EXERCISE: Determine how many lines in the records hold the word "further". Return the number alone.

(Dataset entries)
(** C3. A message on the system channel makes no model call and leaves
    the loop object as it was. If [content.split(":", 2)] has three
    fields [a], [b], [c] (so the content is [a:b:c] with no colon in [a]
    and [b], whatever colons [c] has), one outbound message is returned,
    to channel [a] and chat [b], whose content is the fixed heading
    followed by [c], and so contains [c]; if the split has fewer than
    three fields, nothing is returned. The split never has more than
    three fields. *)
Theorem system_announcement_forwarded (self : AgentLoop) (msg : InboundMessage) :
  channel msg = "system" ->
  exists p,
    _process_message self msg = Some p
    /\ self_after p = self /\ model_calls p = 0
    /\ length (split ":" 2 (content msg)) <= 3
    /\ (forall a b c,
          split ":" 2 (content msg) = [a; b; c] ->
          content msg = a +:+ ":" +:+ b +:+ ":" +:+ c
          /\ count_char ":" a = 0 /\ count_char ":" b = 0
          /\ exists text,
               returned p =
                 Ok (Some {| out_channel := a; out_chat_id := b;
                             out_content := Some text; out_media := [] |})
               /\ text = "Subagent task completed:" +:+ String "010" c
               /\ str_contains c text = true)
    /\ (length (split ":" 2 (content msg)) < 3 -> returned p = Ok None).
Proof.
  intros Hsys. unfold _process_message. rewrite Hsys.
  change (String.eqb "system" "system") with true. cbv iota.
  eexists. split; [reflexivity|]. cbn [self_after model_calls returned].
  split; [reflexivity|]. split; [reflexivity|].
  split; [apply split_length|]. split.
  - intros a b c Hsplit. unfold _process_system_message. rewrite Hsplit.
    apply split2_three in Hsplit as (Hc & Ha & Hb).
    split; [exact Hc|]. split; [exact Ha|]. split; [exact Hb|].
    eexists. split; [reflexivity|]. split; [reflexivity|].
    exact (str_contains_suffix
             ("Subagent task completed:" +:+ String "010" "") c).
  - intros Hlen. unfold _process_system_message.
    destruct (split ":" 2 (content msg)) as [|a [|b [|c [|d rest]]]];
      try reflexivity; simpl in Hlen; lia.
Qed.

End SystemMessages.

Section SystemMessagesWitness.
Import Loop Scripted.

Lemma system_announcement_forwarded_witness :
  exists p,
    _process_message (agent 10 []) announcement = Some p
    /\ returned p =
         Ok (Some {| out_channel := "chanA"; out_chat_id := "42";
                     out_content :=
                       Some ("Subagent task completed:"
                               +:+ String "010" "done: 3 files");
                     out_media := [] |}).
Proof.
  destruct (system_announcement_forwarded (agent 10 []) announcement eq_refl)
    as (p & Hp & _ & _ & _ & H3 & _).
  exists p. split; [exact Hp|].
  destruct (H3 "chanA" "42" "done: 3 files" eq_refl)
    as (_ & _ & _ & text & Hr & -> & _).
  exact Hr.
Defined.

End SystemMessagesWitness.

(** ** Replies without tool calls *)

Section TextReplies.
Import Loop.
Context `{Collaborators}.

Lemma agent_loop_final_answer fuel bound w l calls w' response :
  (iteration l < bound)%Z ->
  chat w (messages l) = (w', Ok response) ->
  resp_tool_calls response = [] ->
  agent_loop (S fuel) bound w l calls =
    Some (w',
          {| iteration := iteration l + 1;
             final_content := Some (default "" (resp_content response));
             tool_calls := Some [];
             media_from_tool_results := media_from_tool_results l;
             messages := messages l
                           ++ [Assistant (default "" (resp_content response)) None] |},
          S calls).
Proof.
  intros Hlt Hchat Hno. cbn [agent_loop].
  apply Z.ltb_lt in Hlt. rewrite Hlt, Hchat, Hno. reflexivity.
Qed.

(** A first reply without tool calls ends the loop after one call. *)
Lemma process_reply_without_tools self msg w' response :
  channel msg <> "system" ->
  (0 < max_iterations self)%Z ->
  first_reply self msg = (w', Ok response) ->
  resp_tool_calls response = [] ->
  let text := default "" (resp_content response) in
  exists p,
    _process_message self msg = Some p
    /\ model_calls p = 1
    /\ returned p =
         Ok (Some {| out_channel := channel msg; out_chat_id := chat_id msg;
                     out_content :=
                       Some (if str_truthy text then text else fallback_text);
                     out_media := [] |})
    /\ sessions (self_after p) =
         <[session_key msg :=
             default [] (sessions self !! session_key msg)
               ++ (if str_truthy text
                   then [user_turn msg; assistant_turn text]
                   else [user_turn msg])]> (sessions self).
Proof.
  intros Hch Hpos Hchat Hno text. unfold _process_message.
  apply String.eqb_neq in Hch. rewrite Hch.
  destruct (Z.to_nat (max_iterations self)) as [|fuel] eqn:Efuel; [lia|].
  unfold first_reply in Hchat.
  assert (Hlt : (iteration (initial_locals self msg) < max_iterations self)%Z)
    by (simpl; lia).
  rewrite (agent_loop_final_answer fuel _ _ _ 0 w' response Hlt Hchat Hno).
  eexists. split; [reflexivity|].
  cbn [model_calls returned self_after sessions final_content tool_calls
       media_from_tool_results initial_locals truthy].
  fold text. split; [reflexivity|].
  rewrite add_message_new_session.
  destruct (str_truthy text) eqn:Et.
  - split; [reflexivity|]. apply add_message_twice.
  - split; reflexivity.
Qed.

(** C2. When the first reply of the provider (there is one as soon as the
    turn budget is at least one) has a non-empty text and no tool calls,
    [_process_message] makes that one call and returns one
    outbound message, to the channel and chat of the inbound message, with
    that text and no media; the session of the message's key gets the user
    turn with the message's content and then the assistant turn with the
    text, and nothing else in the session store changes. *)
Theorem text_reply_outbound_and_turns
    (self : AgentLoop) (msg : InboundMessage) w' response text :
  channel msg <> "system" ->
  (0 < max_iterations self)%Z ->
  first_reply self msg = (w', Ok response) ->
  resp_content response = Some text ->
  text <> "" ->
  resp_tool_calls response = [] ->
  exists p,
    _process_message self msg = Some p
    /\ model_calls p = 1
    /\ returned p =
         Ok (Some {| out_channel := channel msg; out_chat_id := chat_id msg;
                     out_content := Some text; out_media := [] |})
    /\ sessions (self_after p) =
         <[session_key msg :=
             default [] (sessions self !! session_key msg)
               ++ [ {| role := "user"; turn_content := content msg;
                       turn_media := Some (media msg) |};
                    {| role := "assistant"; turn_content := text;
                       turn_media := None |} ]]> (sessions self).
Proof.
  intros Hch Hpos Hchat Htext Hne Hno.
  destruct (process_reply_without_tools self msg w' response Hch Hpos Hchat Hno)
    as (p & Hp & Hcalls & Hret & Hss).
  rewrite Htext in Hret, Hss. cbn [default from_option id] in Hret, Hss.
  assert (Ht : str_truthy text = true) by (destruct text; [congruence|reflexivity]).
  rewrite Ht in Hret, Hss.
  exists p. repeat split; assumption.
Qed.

---

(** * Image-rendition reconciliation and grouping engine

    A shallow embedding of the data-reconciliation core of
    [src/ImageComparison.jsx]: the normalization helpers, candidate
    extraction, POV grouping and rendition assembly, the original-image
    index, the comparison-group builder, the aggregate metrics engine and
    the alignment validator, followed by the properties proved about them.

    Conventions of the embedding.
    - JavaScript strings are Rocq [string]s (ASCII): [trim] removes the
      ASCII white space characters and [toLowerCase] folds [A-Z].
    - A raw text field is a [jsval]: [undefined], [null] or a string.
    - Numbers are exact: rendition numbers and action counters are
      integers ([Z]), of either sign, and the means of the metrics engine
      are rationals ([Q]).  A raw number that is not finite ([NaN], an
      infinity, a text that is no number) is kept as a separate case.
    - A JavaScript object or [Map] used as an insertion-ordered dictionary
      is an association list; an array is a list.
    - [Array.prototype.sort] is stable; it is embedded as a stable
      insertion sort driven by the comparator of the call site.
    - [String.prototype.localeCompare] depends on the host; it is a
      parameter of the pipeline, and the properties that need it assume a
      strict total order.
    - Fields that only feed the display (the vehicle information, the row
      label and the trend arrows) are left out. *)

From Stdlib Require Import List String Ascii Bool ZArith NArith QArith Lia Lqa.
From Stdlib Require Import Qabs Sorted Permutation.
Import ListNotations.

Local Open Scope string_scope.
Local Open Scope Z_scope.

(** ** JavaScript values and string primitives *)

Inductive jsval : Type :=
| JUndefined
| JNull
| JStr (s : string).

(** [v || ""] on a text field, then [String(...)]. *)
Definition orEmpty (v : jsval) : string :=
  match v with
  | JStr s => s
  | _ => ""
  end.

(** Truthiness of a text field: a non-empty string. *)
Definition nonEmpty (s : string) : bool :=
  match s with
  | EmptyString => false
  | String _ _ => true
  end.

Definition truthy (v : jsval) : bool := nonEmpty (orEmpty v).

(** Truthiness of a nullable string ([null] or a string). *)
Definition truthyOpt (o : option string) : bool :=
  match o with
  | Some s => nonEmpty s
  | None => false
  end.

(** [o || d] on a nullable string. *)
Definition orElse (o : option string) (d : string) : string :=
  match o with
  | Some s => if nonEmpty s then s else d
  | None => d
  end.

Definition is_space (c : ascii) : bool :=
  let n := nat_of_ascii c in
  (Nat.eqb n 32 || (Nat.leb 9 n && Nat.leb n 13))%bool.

...

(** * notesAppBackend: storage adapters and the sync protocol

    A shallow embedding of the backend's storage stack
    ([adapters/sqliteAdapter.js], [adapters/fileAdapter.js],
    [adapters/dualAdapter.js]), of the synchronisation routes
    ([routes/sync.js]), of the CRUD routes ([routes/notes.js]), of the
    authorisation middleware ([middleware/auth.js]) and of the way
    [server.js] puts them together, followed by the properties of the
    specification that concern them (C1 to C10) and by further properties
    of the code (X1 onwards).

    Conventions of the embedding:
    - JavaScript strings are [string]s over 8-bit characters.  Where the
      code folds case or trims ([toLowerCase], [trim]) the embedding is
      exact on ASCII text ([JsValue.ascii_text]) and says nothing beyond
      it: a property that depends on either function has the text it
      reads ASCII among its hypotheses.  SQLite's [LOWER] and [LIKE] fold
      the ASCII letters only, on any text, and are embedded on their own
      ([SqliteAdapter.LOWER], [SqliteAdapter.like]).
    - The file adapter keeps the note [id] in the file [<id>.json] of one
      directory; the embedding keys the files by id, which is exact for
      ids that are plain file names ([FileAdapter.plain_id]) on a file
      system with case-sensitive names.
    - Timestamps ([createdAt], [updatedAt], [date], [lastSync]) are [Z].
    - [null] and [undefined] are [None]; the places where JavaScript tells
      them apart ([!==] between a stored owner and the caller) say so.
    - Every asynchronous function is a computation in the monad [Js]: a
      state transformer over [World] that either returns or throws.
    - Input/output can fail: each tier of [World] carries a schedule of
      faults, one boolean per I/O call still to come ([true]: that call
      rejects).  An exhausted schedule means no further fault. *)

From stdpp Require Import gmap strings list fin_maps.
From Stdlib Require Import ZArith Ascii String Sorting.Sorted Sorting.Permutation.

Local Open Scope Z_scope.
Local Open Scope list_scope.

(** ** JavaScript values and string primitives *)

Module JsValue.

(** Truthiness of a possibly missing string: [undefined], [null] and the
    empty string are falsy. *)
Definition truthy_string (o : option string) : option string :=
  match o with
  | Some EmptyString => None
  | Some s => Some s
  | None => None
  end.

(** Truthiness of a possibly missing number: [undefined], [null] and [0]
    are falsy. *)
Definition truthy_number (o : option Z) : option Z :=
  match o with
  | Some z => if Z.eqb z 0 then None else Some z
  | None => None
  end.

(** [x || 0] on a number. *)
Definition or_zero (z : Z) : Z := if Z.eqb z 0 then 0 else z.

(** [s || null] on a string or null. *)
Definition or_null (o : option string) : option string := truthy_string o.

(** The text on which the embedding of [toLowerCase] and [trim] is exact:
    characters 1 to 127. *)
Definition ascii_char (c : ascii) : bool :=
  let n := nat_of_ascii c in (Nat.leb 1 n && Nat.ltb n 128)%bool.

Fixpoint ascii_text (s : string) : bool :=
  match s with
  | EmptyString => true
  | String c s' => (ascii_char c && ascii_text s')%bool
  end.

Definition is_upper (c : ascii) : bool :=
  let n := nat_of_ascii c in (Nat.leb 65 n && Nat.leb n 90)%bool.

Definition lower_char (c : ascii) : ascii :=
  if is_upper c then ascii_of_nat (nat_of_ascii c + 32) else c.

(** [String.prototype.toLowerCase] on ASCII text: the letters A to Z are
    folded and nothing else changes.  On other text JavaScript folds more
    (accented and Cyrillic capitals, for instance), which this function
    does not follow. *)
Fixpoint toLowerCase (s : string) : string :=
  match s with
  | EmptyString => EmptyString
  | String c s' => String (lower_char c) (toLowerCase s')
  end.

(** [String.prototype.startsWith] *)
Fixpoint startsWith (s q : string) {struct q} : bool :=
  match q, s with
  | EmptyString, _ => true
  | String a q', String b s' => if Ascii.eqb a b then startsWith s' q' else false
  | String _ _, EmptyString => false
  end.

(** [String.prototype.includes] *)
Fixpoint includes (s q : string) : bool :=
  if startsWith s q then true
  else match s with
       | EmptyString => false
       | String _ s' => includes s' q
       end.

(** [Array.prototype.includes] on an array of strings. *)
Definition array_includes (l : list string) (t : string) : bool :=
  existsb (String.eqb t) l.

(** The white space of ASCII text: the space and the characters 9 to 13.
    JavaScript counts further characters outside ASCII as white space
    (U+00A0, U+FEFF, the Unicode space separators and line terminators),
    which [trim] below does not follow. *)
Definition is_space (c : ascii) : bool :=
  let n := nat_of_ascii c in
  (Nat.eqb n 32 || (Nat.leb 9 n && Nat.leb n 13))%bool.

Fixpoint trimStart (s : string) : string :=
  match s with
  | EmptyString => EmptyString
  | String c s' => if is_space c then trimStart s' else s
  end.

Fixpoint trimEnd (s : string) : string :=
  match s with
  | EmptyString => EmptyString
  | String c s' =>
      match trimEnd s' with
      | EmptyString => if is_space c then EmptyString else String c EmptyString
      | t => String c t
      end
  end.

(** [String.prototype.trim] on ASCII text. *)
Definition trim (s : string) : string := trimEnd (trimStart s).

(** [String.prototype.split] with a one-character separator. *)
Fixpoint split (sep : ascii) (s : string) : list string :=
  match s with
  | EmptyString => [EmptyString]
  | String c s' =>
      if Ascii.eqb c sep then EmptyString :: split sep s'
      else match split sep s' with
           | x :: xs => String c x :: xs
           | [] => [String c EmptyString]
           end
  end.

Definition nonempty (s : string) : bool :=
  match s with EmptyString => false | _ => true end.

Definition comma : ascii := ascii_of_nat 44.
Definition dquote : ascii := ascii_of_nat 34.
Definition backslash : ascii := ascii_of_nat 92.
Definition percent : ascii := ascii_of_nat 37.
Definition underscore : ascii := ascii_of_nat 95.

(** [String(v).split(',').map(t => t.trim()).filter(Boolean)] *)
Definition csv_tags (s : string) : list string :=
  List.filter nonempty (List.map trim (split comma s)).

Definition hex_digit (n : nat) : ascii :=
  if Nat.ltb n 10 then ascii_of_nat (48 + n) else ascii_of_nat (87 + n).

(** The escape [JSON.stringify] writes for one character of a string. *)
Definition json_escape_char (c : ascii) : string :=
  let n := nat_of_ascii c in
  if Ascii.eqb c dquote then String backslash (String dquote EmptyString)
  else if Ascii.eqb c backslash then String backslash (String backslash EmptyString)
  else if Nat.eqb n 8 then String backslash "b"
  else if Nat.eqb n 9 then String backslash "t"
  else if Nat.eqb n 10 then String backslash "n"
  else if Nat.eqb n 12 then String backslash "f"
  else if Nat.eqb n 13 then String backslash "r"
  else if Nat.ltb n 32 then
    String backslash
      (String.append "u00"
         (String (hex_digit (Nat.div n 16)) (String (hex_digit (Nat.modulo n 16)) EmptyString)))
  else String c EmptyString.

REPLY: 3